I love that she zero's in on the exact point of pain and then carves it out with humor and compassion, giving a ready answer as to how it's best soothed and reconciled with a survivor's eye.   Several times I had to smile, and a couple of times laugh out loud at her quick mind and how she held no punches at identifying things and people who hold us back in surviving life's ups and downs.

"Survival Lessons" is a small, thin book that seems delicate and light-weight upon first view.  It's beautifully packaged and fits nearly in the palm of your hand, which is perfect, of course.  This is a book for everyone, not just cancer survivors. The insights you'll find are wise and worldly...and they're spiritually tipped, as well.  I, for one, won't easily part with my copy.   You'll need to get your own.
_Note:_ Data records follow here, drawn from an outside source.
(* ===== verification/ServerBase.v ===== *)
(** * What a server's handshake starts from
    (orcax/rustls-fork/rustls/src/server/server_conn.rs, server/handy.rs, verify.rs)

    The configuration of a server, its session store, early data and the data of a
    connection.  The store, the ticketer, the certificate resolver and the
    verifier of client certificates are interfaces of the library; the ones it
    brings are instances. *)
From S2P Require Import Prelude Codec RustStd Reality SessionCache TlsLayer VecBuf Enums Wire Messages Payloads Ciphers Suites Errors Common Hkdf KeySchedule Transcript Persist Ticketer Conn Context.
Import CommonState.

(** ** Interfaces *)

Class StoresServerSessions (Store : Type) : Type := {
  put : bytes -> bytes -> Store -> bool * Store;
  get_session : bytes -> Store -> option bytes;
  take_session : bytes -> Store -> option bytes * Store;
  can_cache : Store -> bool
}.
(** [NoServerSessionStorage] and [ServerSessionMemoryCache]. *)
Definition no_server_session_storage : StoresServerSessions unit := {|
  put _ _ s := (false, s); get_session _ _ := None; take_session _ s := (None, s); can_cache _ := false |}.
#[export] Existing Instance no_server_session_storage.
Definition server_session_memory_cache : StoresServerSessions (Limited.LimitedCache bytes bytes) := {|
  put k v s := (true, Limited.insert k v s); get_session k s := Limited.get k s; take_session k s := Limited.remove k s; can_cache _ := true |}.
#[export] Existing Instance server_session_memory_cache.

(** A ticketer as it is during a handshake; [encrypt] gets what the random source
    gives. *)
Record ServerTicketer : Type := {
  tk_enabled : bool; tk_lifetime : Z; tk_encrypt : option bytes -> bytes -> option bytes; tk_decrypt : bytes -> option bytes
}.
Definition ticketer_of {T} {P : ProducesTickets T} (x : T) : ServerTicketer :=
  {| tk_enabled := Ticketer.enabled x; tk_lifetime := Ticketer.lifetime x; tk_encrypt := Ticketer.encrypt x; tk_decrypt := Ticketer.decrypt x |}.
Definition NeverProducesTickets : ServerTicketer := {| tk_enabled := false; tk_lifetime := 0; tk_encrypt _ _ := None; tk_decrypt _ := None |}.

Record ClientHello : Type := { ch_server_name : option bytes; ch_signature_schemes : list SignatureScheme.t; ch_alpn : option (list bytes); ch_cipher_suites : list CipherSuite.t }.
Record ResolvesServerCert : Type := { resolve_server : ClientHello -> option CertifiedKey }.
(** [AlwaysResolvesChain]. *)
Definition always_resolves_chain (private_key : SigningKey) (chain : list bytes) (ocsp_der : bytes) : ResolvesServerCert := {|
  resolve_server _ := Some {| cert := chain; key := private_key; ocsp := if bool_decide (ocsp_der = []) then None else Some ocsp_der |} |}.
(** [ResolvesServerCertUsingSni]: [add] of a name, with the check of the certificate
    against it, and [resolve]. *)
Module BySni.
Section sni.
Context `{DnsNames} (verify_server_name : bytes -> bytes -> result Error.t unit).
Definition t : Type := gmap bytes CertifiedKey.
Definition new : t := ∅.
Definition add (name : bytes) (ck : CertifiedKey) (x : t) : result Error.t t :=
  if negb (dns_try_from name) then Err Error.General
  else
    let name := to_ascii_lowercase name in
    match cert ck with
    | [] => Err Error.NoCertificatesPresented
    | end_entity :: _ => _ ← verify_server_name end_entity name; Ok (<[name := ck]> x)
    end.
Definition resolver (x : t) : ResolvesServerCert := {| resolve_server h := name ← ch_server_name h; x !! name |}.
End sni.
End BySni.

Record ClientCertVerifier : Type := {
  offer_client_auth : bool;
  client_auth_mandatory : bool;
  root_hint_subjects : list bytes;
  verify_client_cert : bytes -> list bytes -> Z -> result Error.t unit;
  sv_verify_tls12_signature : bytes -> bytes -> DigitallySignedStruct.t -> result Error.t unit;
  sv_verify_tls13_signature : bytes -> bytes -> DigitallySignedStruct.t -> result Error.t unit;
  sv_supported_verify_schemes : list SignatureScheme.t
}.

(** ** The configuration *)

Record ServerConfig : Type := {
  reality_config : option Reality.Fork.RealityConfig;
  provider : CryptoProvider;
  ignore_client_order : bool;
  max_fragment : option nat;
  ticketer : ServerTicketer;
  cert_resolver : ResolvesServerCert;
  alpn_protocols : list bytes;
  versions : EnabledVersions;
  verifier : ClientCertVerifier;
  key_log : KeyLog;
  enable_extraction : bool;
  max_early_data_size : Z;
  send_half_rtt_data : bool;
  send_tls13_tickets : nat
}.
Definition supports_version (c : ServerConfig) (v : ProtocolVersion) : bool :=
  contains (versions c) v && existsb (fun cs => bool_decide (suite_version cs = v)) (cipher_suites (provider c)).
Definition supports_protocol (c : ServerConfig) (proto : Protocol) : bool := existsb (fun cs => usable_for_protocol cs proto) (cipher_suites (provider c)).

(** ** Early data *)

Module EarlyDataState.
Inductive t : Type := New | Accepted (received : ChunkVecBuffer) | Rejected.
Definition reject (x : t) : t := Rejected.
Definition accept (max_size : nat) (x : t) : t := Accepted (new_buffer (Some max_size)).
Definition was_accepted (x : t) : bool := match x with Accepted _ => true | _ => false end.
Definition was_rejected (x : t) : bool := match x with Rejected => true | _ => false end.
(** [None] outside is a broken pipe. *)
Definition read (cap : nat) (x : t) : option (bytes * t) :=
  match x with Accepted b => '(bs, b) ← read_into cap b; Some (bs, Accepted b) | _ => None end.
Definition take_received_plaintext (bs : bytes) (x : t) : bool * t :=
  match x with
  | Accepted b => if (apply_limit b (length bs) =? length bs)%nat then (true, Accepted (append bs b).2) else (false, x)
  | _ => (false, x)
  end.
End EarlyDataState.

(** ** The data of a connection *)

Record ServerConnectionData {Store : Type} : Type := {
  sni : option bytes; received_resumption_data : option bytes; resumption_data : bytes; early_data : EarlyDataState.t; session_storage : Store
}.
Arguments ServerConnectionData : clear implicits.
Section data.
Context {Store : Type}.
Definition new_server_data (s : Store) : ServerConnectionData Store :=
  {| sni := None; received_resumption_data := None; resumption_data := []; early_data := EarlyDataState.New; session_storage := s |}.
Definition set_sni (x : option bytes) (d : ServerConnectionData Store) : ServerConnectionData Store :=
  {| sni := x; received_resumption_data := received_resumption_data d; resumption_data := resumption_data d; early_data := early_data d; session_storage := session_storage d |}.
Definition set_received (x : option bytes) (d : ServerConnectionData Store) : ServerConnectionData Store :=
  {| sni := sni d; received_resumption_data := x; resumption_data := resumption_data d; early_data := early_data d; session_storage := session_storage d |}.
(** [ServerConnection::set_resumption_data]; [None] is the assertion. *)
Definition set_resumption_data (x : bytes) (d : ServerConnectionData Store) : option (ServerConnectionData Store) :=
  if zlen x <? 2 ^ 15
  then Some {| sni := sni d; received_resumption_data := received_resumption_data d; resumption_data := x; early_data := early_data d; session_storage := session_storage d |}
  else None.
Definition set_early_data (x : EarlyDataState.t) (d : ServerConnectionData Store) : ServerConnectionData Store :=
  {| sni := sni d; received_resumption_data := received_resumption_data d; resumption_data := resumption_data d; early_data := x; session_storage := session_storage d |}.
Definition set_storage (x : Store) (d : ServerConnectionData Store) : ServerConnectionData Store :=
  {| sni := sni d; received_resumption_data := received_resumption_data d; resumption_data := resumption_data d; early_data := early_data d; session_storage := x |}.
Definition early_op {T} (f : EarlyDataState.t -> T * EarlyDataState.t) : Cx (ServerConnectionData Store) T := fun cx =>
  let '(r, e) := f (early_data (cx_data cx)) in (Ok r, {| cx_common := cx_common cx; cx_data := set_early_data e (cx_data cx); cx_world := cx_world cx |}).
Definition store_op {T} (f : Store -> T * Store) : Cx (ServerConnectionData Store) T := fun cx =>
  let '(r, s) := f (session_storage (cx_data cx)) in (Ok r, {| cx_common := cx_common cx; cx_data := set_storage s (cx_data cx); cx_world := cx_world cx |}).
End data.

(** ** Facts *)

(** Early data is taken only while it fits into what was allowed. *)
Lemma early_data_bounded bs x x' : EarlyDataState.take_received_plaintext bs x = (true, x') ->
  exists b b', x = EarlyDataState.Accepted b /\ x' = EarlyDataState.Accepted b' /\ limit b' = limit b /\
    (forall l, limit b = Some l -> (len b <= l -> len b' <= l)%nat).
Proof.
  unfold EarlyDataState.take_received_plaintext. destruct x as [|b|]; try done. destruct (Nat.eqb_spec (apply_limit b (length bs)) (length bs)) as [Hl|]; [|done].
  intros [= <-]. exists b. eexists. split; [done|]. split; [done|]. unfold append. cbn [snd]. case_bool_decide; cbn [negb]; [done|]. split; [done|].
  intros l Hlim Hb. unfold apply_limit in Hl. rewrite Hlim in Hl. rewrite !len_concat in *. cbn [chunks]. rewrite concat_app, length_app. cbn [concat]. rewrite app_nil_r. lia.
Qed.
(** A session that was stored is taken once. *)
Lemma session_taken_once (k v : bytes) (s s' : Limited.LimitedCache bytes bytes) : take_session k s = (Some v, s') -> get_session k s = Some v /\ get_session k s' = None.
Proof.
  cbn. unfold Limited.remove, Limited.get. destruct (Limited.map s !! k) eqn:Hk; [|done]. intros [= -> <-]. split; [done|]. cbn. apply lookup_delete_eq.
Qed.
5+ stars for a little miracle book                        Deborah/TheBookishDame

2 comments:

Amanda

I love this post! I was wondering how this book was. I'm collecting all her books as well. I adored the movie Practical Magic so I picked up the book and read it and loved it even better. I actually cried reading The River King. I've read a few more of her books and am amassing quite the collection. I agree her books are filled with "salty ocean air, starlight and family secrets." What a great quote.

Deb

Thank you, Amanda, for the comments on my review. I can't imagine anyone not loving her writing!